Records excerpted from a collection:
[Start of Attachment]
(** [{ k: user?.id }] in [JSON.stringify]: an [undefined] member is left out. *)
Definition opt_str (k : string) (o : option string) : fields :=
  match o with Some v => [(k, JStr v)] | None => [] end.

(** [x.toLowerCase().includes(term.toLowerCase())]; [None] when [x] is
    not a string ([toLowerCase] of [undefined] or [null] throws). *)
Definition includes_ci (x : option json) (term : string) : option bool :=
  match x with Some (JStr s) => Some (contains (to_lower term) (to_lower s)) | _ => None end.

(** [a || b], each operand evaluated only when needed. *)
Definition or_else (a : option bool) (b : unit → option bool) : option bool :=
  match a with Some true => Some true | Some false => b tt | None => None end.

(** [array.filter(p)] for a predicate that may throw. *)
Fixpoint filter_opt {A} (p : A → option bool) (l : list A) : option (list A) :=
  match l with
  | [] => Some []
  | x :: l' => match p x, filter_opt p l' with
               | Some b, Some r => Some (if b then x :: r else r)
               | _, _ => None
               end
  end.

(** [l.filter((i) => i.status === s).length] *)
Definition count_status (l : list json) (s : string) : nat :=
  length (filter (fun i => bool_decide (get i "status" = Some (JStr s))) l).

(** The array a response member holds, when it is one.  The dashboards'
    [x || []] is [default [] (items x)]: the routes answer arrays, and a
    truthy member that is not one (which [||] would keep) is not
    modelled. *)
Definition items (v : option json) : option (list json) :=
  match v with Some (JArr l) => Some l | _ => None end.

(** ** [dashboard/landlord/inquiries/page.tsx] *)
Module LandlordInquiries.

(** [inquiries] is [None] once [setInquiries] was given a value that is
    not an array (then [.filter] and [.map] on it throw). *)
Record state := mkState {
  inquiries : option (list json); isLoading : bool; searchTerm : string; statusFilter : string;
  selectedInquiry : option json; scheduleDialogOpen : bool; scheduleDate : string; scheduleTime : string;
  notes : string; isUpdating : bool }.

Definition initial : state := mkState (Some []) true "" "all" None false "" "" "" false.

(** [statusOptions]: value and label (the colour classes are styling). *)
Definition statusOptions : list (string * string) :=
  [("PENDING", "Pending"); ("CONTACTED", "Contacted"); ("SCHEDULED", "Visit Scheduled"); ("VISITED", "Visited");
   ("RENTED", "Rented"); ("REJECTED", "Rejected"); ("CANCELLED", "Cancelled")].

(** The text of [getStatusBadge(status)]: [option?.label || status]. *)
Definition status_label (status : string) : string :=
  match List.find (fun o => String.eqb o.1 status) statusOptions with Some o => o.2 | None => status end.

(** [{ ...i, k: v, ... }] on an inquiry object. *)
Definition set_members (i : json) (kvs : fields) : json :=
  match i with JObj fs => JObj (foldl (fun acc kv => set_field kv.1 kv.2 acc) fs kvs) | _ => JObj kvs end.

(** [inquiries.map((i) => i.id === id ? {...i, ...kvs} : i)] *)
Definition update_where (l : list json) (id : option json) (kvs : fields) : list json :=
  map (fun i => if bool_decide (get i "id" = id) then set_members i kvs else i) l.

Section page.
Context `{RegexEngine} `{PasswordHasher}.
Variable env : option string.
(** [new Date(`${date}T${time}`).toISOString()]: [None] is the
    [RangeError] of an invalid date. *)
Variable iso_of : string → option string.

Definition fetchInquiries (ok : bool) (now : Z) (uid : option string) (w : world) (st : state) : world * state :=
  let '(w', data) := fetch_json env ok now (mkRequest GET "/api/inquiries" [("landlordId", interp uid)] JNull) w in
  let l := match data with
           | Some d => if truthy_opt (get d "success") then items (get d "inquiries") else inquiries st
           | None => inquiries st
           end in
  (w', mkState l false (searchTerm st) (statusFilter st) (selectedInquiry st) (scheduleDialogOpen st)
               (scheduleDate st) (scheduleTime st) (notes st) (isUpdating st)).

Definition with_inquiries (st : state) (l : option (list json)) : state :=
  mkState l (isLoading st) (searchTerm st) (statusFilter st) (selectedInquiry st) (scheduleDialogOpen st)
          (scheduleDate st) (scheduleTime st) (notes st) false.

(** [setInquiries(inquiries.map(f))]; the [map] of a value that is not
    an array throws, and the [catch] leaves the list as it was. *)
Definition map_inquiries (st : state) (f : list json → list json) : state :=
  with_inquiries st (match inquiries st with Some l => Some (f l) | None => None end).

Definition updateInquiryStatus (ok : bool) (now : Z) (uid : option string) (inquiryId newStatus : string)
    (w : world) (st : state) : world * state :=
  let b := JObj ([("id", JStr inquiryId)] ++ opt_str "userId" uid ++ [("status", JStr newStatus)]) in
  let '(w', data) := fetch_json env ok now (mkRequest PUT "/api/inquiries" [] b) w in
  match data with
  | Some d => if truthy_opt (get d "success")
              then (w', map_inquiries st (fun l => update_where l (Some (JStr inquiryId)) [("status", JStr newStatus)]))
              else (w', with_inquiries st (inquiries st))
  | None => (w', with_inquiries st (inquiries st))
  end.

Definition scheduleVisit (ok : bool) (now : Z) (uid : option string) (w : world) (st : state) : world * state :=
  match selectedInquiry st with
  | Some sel =>
      if String.eqb (scheduleDate st) "" || String.eqb (scheduleTime st) "" then (w, st)
      else
        match iso_of (scheduleDate st +:+ "T" +:+ scheduleTime st) with
        | Some iso =>
            let sid := get sel "id" in
            let b := JObj (Auth.opt_field "id" sid ++ opt_str "userId" uid ++
                           [("scheduledVisit", JStr iso); ("landlordNotes", JStr (notes st))]) in
            let '(w', data) := fetch_json env ok now (mkRequest PUT "/api/inquiries" [] b) w in
            match data with
            | Some d =>
                if truthy_opt (get d "success") then
                  match inquiries st with
                  | Some l =>
                      (w', mkState (Some (update_where l sid
                                            [("status", JStr "SCHEDULED"); ("scheduledVisit", JStr iso);
                                             ("landlordNotes", JStr (notes st))]))
                                   (isLoading st) (searchTerm st) (statusFilter st) None false "" "" "" false)
                  | None => (w', with_inquiries st None)
                  end
                else (w', with_inquiries st (inquiries st))
            | None => (w', with_inquiries st (inquiries st))
            end
        | None => (w, with_inquiries st (inquiries st))
        end
  | None => (w, st)
  end.

End page.

(** [filteredInquiries] *)
Definition filteredInquiries (st : state) : option (list json) :=
  inquiries st ≫= filter_opt (fun i =>
    match or_else (includes_ci (get i "studentName") (searchTerm st)) (fun _ =>
            or_else (match get i "property" with
                     | Some (JObj p) => includes_ci (lookup_field "title" p) (searchTerm st)
                     | Some JNull | None => Some false
                     | Some _ => includes_ci None (searchTerm st)
                     end) (fun _ => includes_ci (get i "studentEmail") (searchTerm st))) with
    | Some m => Some (m && (String.eqb (statusFilter st) "all" ||
                            bool_decide (get i "status" = Some (JStr (statusFilter st)))))
    | None => None
    end).

Definition pendingCount (st : state) : option nat := (fun l => count_status l "PENDING") <$> inquiries st.

End LandlordInquiries.

(** ** [dashboard/landlord/properties/page.tsx] *)
Module LandlordProperties.

(** [properties] is [None] once [setProperties] was given a value that is
    not an array. *)
Record state := mkState {
  properties : option (list json); isLoading : bool; searchTerm : string; statusFilter : string;
  deleteDialogOpen : bool; propertyToDelete : option json; isDeleting : bool }.

Definition initial : state := mkState (Some []) true "" "all" false None false.

Definition with_properties (st : state) (l : option (list json)) : state :=
  mkState l (isLoading st) (searchTerm st) (statusFilter st) (deleteDialogOpen st) (propertyToDelete st)
          (isDeleting st).

(** The text of [getStatusBadge(status)]. *)
Definition status_label (status : string) : string :=
  if String.eqb status "ACTIVE" then "Active"
  else if String.eqb status "INACTIVE" then "Inactive"
  else if String.eqb status "PENDING" then "Pending"
  else status.

(** [property.status === "ACTIVE" ? "INACTIVE" : "ACTIVE"] *)
Definition toggled (p : json) : string :=
  if bool_decide (get p "status" = Some (JStr "ACTIVE")) then "INACTIVE" else "ACTIVE".

Section page.
Context `{RegexEngine} `{PasswordHasher}.
Variable env : option string.

Definition fetchProperties (ok : bool) (now : Z) (uid : option string) (w : world) (st : state) : world * state :=
  let '(w', data) := fetch_json env ok now (mkRequest GET "/api/properties" [("landlordId", interp uid)] JNull) w in
  let l := match data with
           | Some d => if truthy_opt (get d "success") then items (get d "properties") else properties st
           | None => properties st
           end in
  (w', mkState l false (searchTerm st) (statusFilter st) (deleteDialogOpen st) (propertyToDelete st) (isDeleting st)).

Definition handleDeleteProperty (ok : bool) (now : Z) (uid : option string) (w : world) (st : state) : world * state :=
  match propertyToDelete st with
  | None => (w, st)
  | Some p =>
      let pid := match get p "id" with Some (JStr x) => x | _ => "undefined" end in
      let '(w', data) := fetch_json env ok now
                           (mkRequest DELETE "/api/properties" [("id", pid); ("landlordId", interp uid)] JNull) w in
      let l := match data with
               | Some d => if truthy_opt (get d "success")
                           then match properties st with
                                | Some l => Some (List.filter (fun q => negb (bool_decide (get q "id" = get p "id"))) l)
                                | None => None
                                end
                           else properties st
               | None => properties st
               end in
      (w', mkState l (isLoading st) (searchTerm st) (statusFilter st) false None false)
  end.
[End of Attachment]
#### WHAT TO DO:
Please restate the records word for word. Go from the first line to the line with "match a with" and include both.

#### SOLVED PROBLEM:
(** [{ k: user?.id }] in [JSON.stringify]: an [undefined] member is left out. *)
Definition opt_str (k : string) (o : option string) : fields :=
  match o with Some v => [(k, JStr v)] | None => [] end.

(** [x.toLowerCase().includes(term.toLowerCase())]; [None] when [x] is
    not a string ([toLowerCase] of [undefined] or [null] throws). *)
Definition includes_ci (x : option json) (term : string) : option bool :=
  match x with Some (JStr s) => Some (contains (to_lower term) (to_lower s)) | _ => None end.

(** [a || b], each operand evaluated only when needed. *)
Definition or_else (a : option bool) (b : unit → option bool) : option bool :=
  match a with Some true => Some true | Some false => b tt | None => None end.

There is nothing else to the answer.